La nouvelle loi serait très stricte. Elle criminaliserait la conversion, avec de sévères punitions allant jusqu'à 10 ans de prison et de lourdes amendes. 

Quel impact à l'échelle nationale?

Les lois anti-conversion sont connues pour intensifier les attaques contre les chrétiens. Le Dr Murry explique: «Les lois anti-conversion encouragent les nationalistes hindous à harceler et à attaquer les chrétiens.» Dans les États où ces lois ont été adoptées récemment, on constate une augmentation des faits de persécution contre les chrétiens.
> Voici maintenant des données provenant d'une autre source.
(** ** The X.509 rule *)

(** The rows that let a user's token fetch an mTLS certificate: the token is
    the user's, for the authority, and gives proof of presence if it must. *)
Definition x509_allowed (db : Database) (user authority : string) (att : PIVAttestation) : Prop :=
  ∃ row, row ∈ x509_authorizations db ∧ xr_user row = user ∧ xr_authority row = authority ∧
    xr_hsm_serial row = int_to_string (pa_serial att) ∧
    (xr_require_touch row = true → touch_policy att ≠ TouchNever).

Lemma x509_rows_head user authority serial db r :
  head (x509_rows_of user authority serial db) = Some r →
  r ∈ x509_authorizations db ∧ xr_user r = user ∧ xr_authority r = authority ∧
    xr_hsm_serial r = serial.
Proof.
  unfold x509_rows_of. intros Hh. destruct (filter _ _) as [|r' l] eqn:Hf; [done|].
  simpl in Hh. simplify_eq. assert (r ∈ r :: l) as Hin by set_solver. rewrite <-Hf in Hin.
  apply list_elem_of_filter in Hin. naive_solver.
Qed.

Lemma x509_rows_lookup db r :
  db_wf db → r ∈ x509_authorizations db →
  x509_rows_of (xr_user r) (xr_authority r) (xr_hsm_serial r) db = [r].
Proof.
  intros Hwf Hr. unfold x509_rows_of.
  destruct (filter_key_unique xr_key (xr_key r)
    (λ r', xr_user r' = xr_user r ∧ xr_authority r' = xr_authority r ∧
      xr_hsm_serial r' = xr_hsm_serial r) (x509_authorizations db)) as [He|[y He]].
  - apply Hwf.
  - intros x (? & ? & ?). unfold xr_key. congruence.
  - assert (r ∈ []) as Hin; [|by apply not_elem_of_nil in Hin].
    rewrite <-He. by apply list_elem_of_filter.
  - assert (r ∈ [y]) as Hin; [|by apply list_elem_of_singleton in Hin as ->].
    rewrite <-He. by apply list_elem_of_filter.
Qed.

(** A grant means an allowed token. *)
Lemma authorize_x509_allowed self props w w' a :
  authorize_attested_x509_cert self props w = (w', Ret a) →
  ∃ att user rest, k_attestation (xp_key props) = Some (Piv att) ∧
    xp_mtls_identities props = user :: rest ∧ xa_common_name a = user ∧
    xa_authority a = xp_authority props ∧ x509_allowed (w_db w) user (xp_authority props) att.
Proof.
  unfold authorize_attested_x509_cert. intros Hrun. st_inv_all.
  match goal with Hh : head (x509_rows_of _ _ _ _) = Some _ |- _ =>
    apply x509_rows_head in Hh as (Hr & Hu & Ha & Hs) end.
  match goal with Hh : head _ = Some _, Hb : _ && _ = false |- _ =>
    apply head_Some in Hh as [rest Hids]; rename Hb into Htouch end.
  eexists _, _, rest. split_and!; [done|exact Hids|done|done|].
  eexists; split_and!; [done..|]. intros Hreq Hnever.
  by rewrite Hreq, Hnever in Htouch.
Qed.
Ces dernières années, nos partenaires locaux ont constaté des destructions d'églises, des confiscations de bibles et de littérature chrétienne et des interdictions de rassemblements chrétiens. Des foules ont agressé verbalement et physiquement des croyants. Les nationalistes hindous sont allés jusqu'à perturber des services funéraires et des cérémonies de mariage ou d'anniversaire. Les chrétiens subissent des humiliations publiques et sont battus. Souvent, ces agressions sont enregistrées et partagées sur les réseaux sociaux. Mais parfois, la persécution est plus insidieuse: les chrétiens se voient de plus en plus refuser des emplois, voire des enterrements publics.

Des églises sous surveillance

Les lois anti-conversion provoquent aussi la fermeture d'églises et dissuadent les chrétiens de témoigner de leur foi: les églises sont espionnées et si elles évangélisent, elles seront faussement accusées de conversions forcées. Les experts pensent que la loi anti-conversion visera aussi l'aide aux personnes vulnérables. Comme l'explique le Dr Murry, «toute activité de l'église destinée à aider les personnes pauvres et marginalisées sur le plan socio-économique sera perçue comme un leurre pour la conversion.»

Face à la persécution, les chrétiens ne peuvent pas compter sur la protection des autorités: «Des chrétiens sont attaqués en toute impunité, la police n'assurant pas la protection des victimes», explique le Dr Murry. Le plus souvent, les fonctionnaires se rangent du côté des extrémistes. «Ces lois n'exigent aucune preuve pour étayer les accusations, ce qui crée un environnement hostile et violent pour les minorités religieuses», conclut le Dr Murry. 

Vijay: persécuté en toute impunité 

Vijay est un chrétien d'arrière-plan hindou. Peu après sa conversion, il a commencé à prêcher l'Évangile dans son village et a ouvert une église avec l'accord des autorités locales. Les membres de la caste supérieure hindoue du village ont alors accusé Vijay de convertir les gens par la force. Ils ont déposé une plainte contre lui, et Vijay a été arrêté et détenu pendant plus d'un mois. Après bien des difficultés et des combats, Vijay a été libéré sous caution. Il a alors appris qu'il était accusé d'être un chef de gang!

Plus tard, les autorités locales lui ont interdit de continuer à pratiquer le culte dans l'église. Elles prétendaient qu'il n'avait pas de permis pour utiliser le bâtiment. Vijay raconte:

«Les membres de la caste supérieure ont détruit l'église, sont venus à la maison, ont traîné ma famille dehors et nous ont battus.» 

Quand Vijay a demandé de l'aide à la police et aux avocats, personne n'est venu le soutenir. Mais malgré la violence de l'opposition et l'absence de soutien, il continue d'évangéliser. Avec une nouvelle loi nationale anti-conversion, pourra-t-il continuer de partager sa foi?